- EXERCISE GOAL: Find the line in the entries below that contains "let e := take 32 secret in". Repeat it exactly, and every line after it through the line that contains "let scalar := e in".

*** Opening WORKING DATA ***

Definition Hacl_EC_Format_fcontract (output input : list Z) : list Z :=
  let input := Hacl_EC_Format_fcontract_first_carry_full input in
  let input := Hacl_EC_Format_fcontract_second_carry_full input in
  let input := Hacl_EC_Format_fcontract_trim input in
  Hacl_EC_Format_fcontract_store output input.

Definition Hacl_EC_Format_scalar_of_point (scalar point : list Z) : list Z :=
  let x := slice point 0 5 in
  let z := slice point 5 5 in
  let buf := replicate 10 0 in
  let zmone := slice buf 0 5 in
  let sc := slice buf 5 5 in
  let zmone := Hacl_Bignum_crecip zmone z in
  let sc := Hacl_Bignum_fmul sc x zmone in
  Hacl_EC_Format_fcontract scalar sc.

Definition Hacl_EC_crypto_scalarmult (mypublic secret basepoint : list Z) : list Z :=
  let buf0 := replicate 10 0 in
  let x0 := slice buf0 0 5 in
  let z := slice buf0 5 5 in
  let x0 := Hacl_EC_Format_fexpand x0 basepoint in
  let z := z.[0 <- 1] in
  let q := x0 ++ z in
  let e := take 32 secret in
  let e0 := e.[0] in
  let e31 := e.[31] in
  let e01 := (e0 & 248)%u8 in
  let e311 := (e31 & 127)%u8 in
  let e312 := (e311 .| 64)%u8 in
  let e := e.[0 <- e01] in
  let e := e.[31 <- e312] in
  let scalar := e in
  let buf := replicate 15 0 in
  let nq := slice buf 0 10 in
  let nq := nq.[0 <- 1] in
  let nq := Hacl_EC_Ladder_cmult nq scalar q in
  Hacl_EC_Format_scalar_of_point mypublic nq.

Definition Hacl_Curve25519_crypto_scalarmult (mypublic secret basepoint : list Z) : list Z :=
  Hacl_EC_crypto_scalarmult mypublic secret basepoint.

End Code.
End Curve25519.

*** Closing WORKING DATA ***

- OUTPUT OF THE TASK:
  let e := take 32 secret in
  let e0 := e.[0] in
  let e31 := e.[31] in
  let e01 := (e0 & 248)%u8 in
  let e311 := (e31 & 127)%u8 in
  let e312 := (e311 .| 64)%u8 in
  let e := e.[0 <- e01] in
  let e := e.[31 <- e312] in
  let scalar := e in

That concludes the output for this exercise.